> _About this exercise_: Each record that follows must be given again without alteration.

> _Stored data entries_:
--------------------
(** The component is never stuck: as soon as any pending request has settled,
    successfully or not, a submission with some text is accepted again.  With
    an endpoint it issues a request for the active conversation of that
    moment; without one it shows the error over the base log and the user
    turn. *)
Theorem submission_accepted_after_settle :
  forall (env : option jsstring) (newConvId : jsstring) (o : FetchOutcome)
         (fl : InFlight) (st : AppState) (freshId messageContent : jsstring),
    truthy (trim messageContent) = true ->
    let st' := settleAndCommit newConvId o fl st in
    (notConfigured env = false ->
       handleSend env freshId messageContent st'
       = (optimisticState freshId messageContent st',
          Some (requestOf freshId messageContent st')))
    /\ (notConfigured env = true ->
        snd (handleSend env freshId messageContent st') = None
        /\ messages (fst (handleSend env freshId messageContent st'))
           = currentMessages st' ++ [userMessage freshId messageContent]
        /\ error (fst (handleSend env freshId messageContent st'))
           = Some (str "Chat service is not configured.")).
Proof.
  intros env newConvId o fl st freshId c Hc st'.
  pose proof (settleAndCommit_not_loading newConvId o fl st) as Hl.
  fold st' in Hl.
  rewrite (handleSend_accepted env freshId c st' Hc Hl); cbv zeta.
  split; intros ->; [reflexivity | repeat split].
Qed.

Lemma submission_accepted_after_settle_witness :
  let env := Some (str "https://n8n.example/webhook/chat") in
  let fl := requestOf (str "u1") (str "hello") initialState in
  let st' := settleAndCommit (str "c1") (Rejects NotAnError) fl
               (optimisticState (str "u1") (str "hello") initialState) in
  handleSend env (str "u2") (str "again") st'
  = (optimisticState (str "u2") (str "again") st',
     Some (requestOf (str "u2") (str "again") st')).
Proof.
  intros env fl st'.
  exact (proj1 (submission_accepted_after_settle env (str "c1")
                  (Rejects NotAnError) fl
                  (optimisticState (str "u1") (str "hello") initialState)
                  (str "u2") (str "again") eq_refl) eq_refl).
Defined.

Lemma commit_startNewConversation (before st : AppState) (b : bool) :
  commit before b (startNewConversation st) = startNewConversation st.
Proof.
  unfold commit; now destruct (_ || _).
Qed.

(** "New Chat" always gives a fresh conversation, whatever was on screen or
    pending: the log, the input and the error are cleared, the loading flag is
    reset, the store and the pending requests are left alone, and the next
    submission sends the new user turn alone, for no conversation id. *)
Theorem new_chat_starts_from_empty_log :
  forall (env : option jsstring) (w : Session) (freshId messageContent : jsstring),
    truthy (trim messageContent) = true ->
    notConfigured env = false ->
    let w1 := step env w StartNewConversation in
    let w2 := step env w1 (Send freshId messageContent) in
    app w1 = startNewConversation (app w)
    /\ messages (app w1) = []
    /\ activeConversationId (app w1) = None
    /\ conversationHistory (app w1) = conversationHistory (app w)
    /\ inFlight w1 = inFlight w
    /\ messages (app w2) = [userMessage freshId messageContent; loadingMessage]
    /\ inFlight w2
       = inFlight w
         ++ [{| snapshotActiveId := None;
                n8nMessageList := [userMessage freshId messageContent] |}].
Proof.
  intros env w freshId c Hc Hn w1 w2; subst w2 w1.
  assert (H1 : step env w StartNewConversation
               = {| app := startNewConversation (app w);
                    inFlight := inFlight w |}).
  { cbn [step]; now rewrite commit_startNewConversation. }
  rewrite H1.
  rewrite (step_send_configured env
             {| app := startNewConversation (app w); inFlight := inFlight w |}
             freshId c Hc eq_refl Hn).
  cbn [app inFlight]; repeat split.
Qed.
--------------------
> _Written solution_:
(** The component is never stuck: as soon as any pending request has settled,
    successfully or not, a submission with some text is accepted again.  With
    an endpoint it issues a request for the active conversation of that
    moment; without one it shows the error over the base log and the user
    turn. *)
Theorem submission_accepted_after_settle :
  forall (env : option jsstring) (newConvId : jsstring) (o : FetchOutcome)
         (fl : InFlight) (st : AppState) (freshId messageContent : jsstring),
    truthy (trim messageContent) = true ->
    let st' := settleAndCommit newConvId o fl st in
    (notConfigured env = false ->
       handleSend env freshId messageContent st'
       = (optimisticState freshId messageContent st',
          Some (requestOf freshId messageContent st')))
    /\ (notConfigured env = true ->
        snd (handleSend env freshId messageContent st') = None
        /\ messages (fst (handleSend env freshId messageContent st'))
           = currentMessages st' ++ [userMessage freshId messageContent]
        /\ error (fst (handleSend env freshId messageContent st'))
           = Some (str "Chat service is not configured.")).
Proof.
  intros env newConvId o fl st freshId c Hc st'.
  pose proof (settleAndCommit_not_loading newConvId o fl st) as Hl.
  fold st' in Hl.
  rewrite (handleSend_accepted env freshId c st' Hc Hl); cbv zeta.
  split; intros ->; [reflexivity | repeat split].
Qed.

Lemma submission_accepted_after_settle_witness :
  let env := Some (str "https://n8n.example/webhook/chat") in
  let fl := requestOf (str "u1") (str "hello") initialState in
  let st' := settleAndCommit (str "c1") (Rejects NotAnError) fl
               (optimisticState (str "u1") (str "hello") initialState) in
  handleSend env (str "u2") (str "again") st'
  = (optimisticState (str "u2") (str "again") st',
     Some (requestOf (str "u2") (str "again") st')).
Proof.
  intros env fl st'.
  exact (proj1 (submission_accepted_after_settle env (str "c1")
                  (Rejects NotAnError) fl
                  (optimisticState (str "u1") (str "hello") initialState)
                  (str "u2") (str "again") eq_refl) eq_refl).
Defined.

Lemma commit_startNewConversation (before st : AppState) (b : bool) :
  commit before b (startNewConversation st) = startNewConversation st.
Proof.
  unfold commit; now destruct (_ || _).
Qed.

(** "New Chat" always gives a fresh conversation, whatever was on screen or
    pending: the log, the input and the error are cleared, the loading flag is
    reset, the store and the pending requests are left alone, and the next
    submission sends the new user turn alone, for no conversation id. *)
Theorem new_chat_starts_from_empty_log :
  forall (env : option jsstring) (w : Session) (freshId messageContent : jsstring),
    truthy (trim messageContent) = true ->
    notConfigured env = false ->
    let w1 := step env w StartNewConversation in
    let w2 := step env w1 (Send freshId messageContent) in
    app w1 = startNewConversation (app w)
    /\ messages (app w1) = []
    /\ activeConversationId (app w1) = None
    /\ conversationHistory (app w1) = conversationHistory (app w)
    /\ inFlight w1 = inFlight w
    /\ messages (app w2) = [userMessage freshId messageContent; loadingMessage]
    /\ inFlight w2
       = inFlight w
         ++ [{| snapshotActiveId := None;
                n8nMessageList := [userMessage freshId messageContent] |}].
Proof.
  intros env w freshId c Hc Hn w1 w2; subst w2 w1.
  assert (H1 : step env w StartNewConversation
               = {| app := startNewConversation (app w);
                    inFlight := inFlight w |}).
  { cbn [step]; now rewrite commit_startNewConversation. }
  rewrite H1.
  rewrite (step_send_configured env
             {| app := startNewConversation (app w); inFlight := inFlight w |}
             freshId c Hc eq_refl Hn).
  cbn [app inFlight]; repeat split.
Qed.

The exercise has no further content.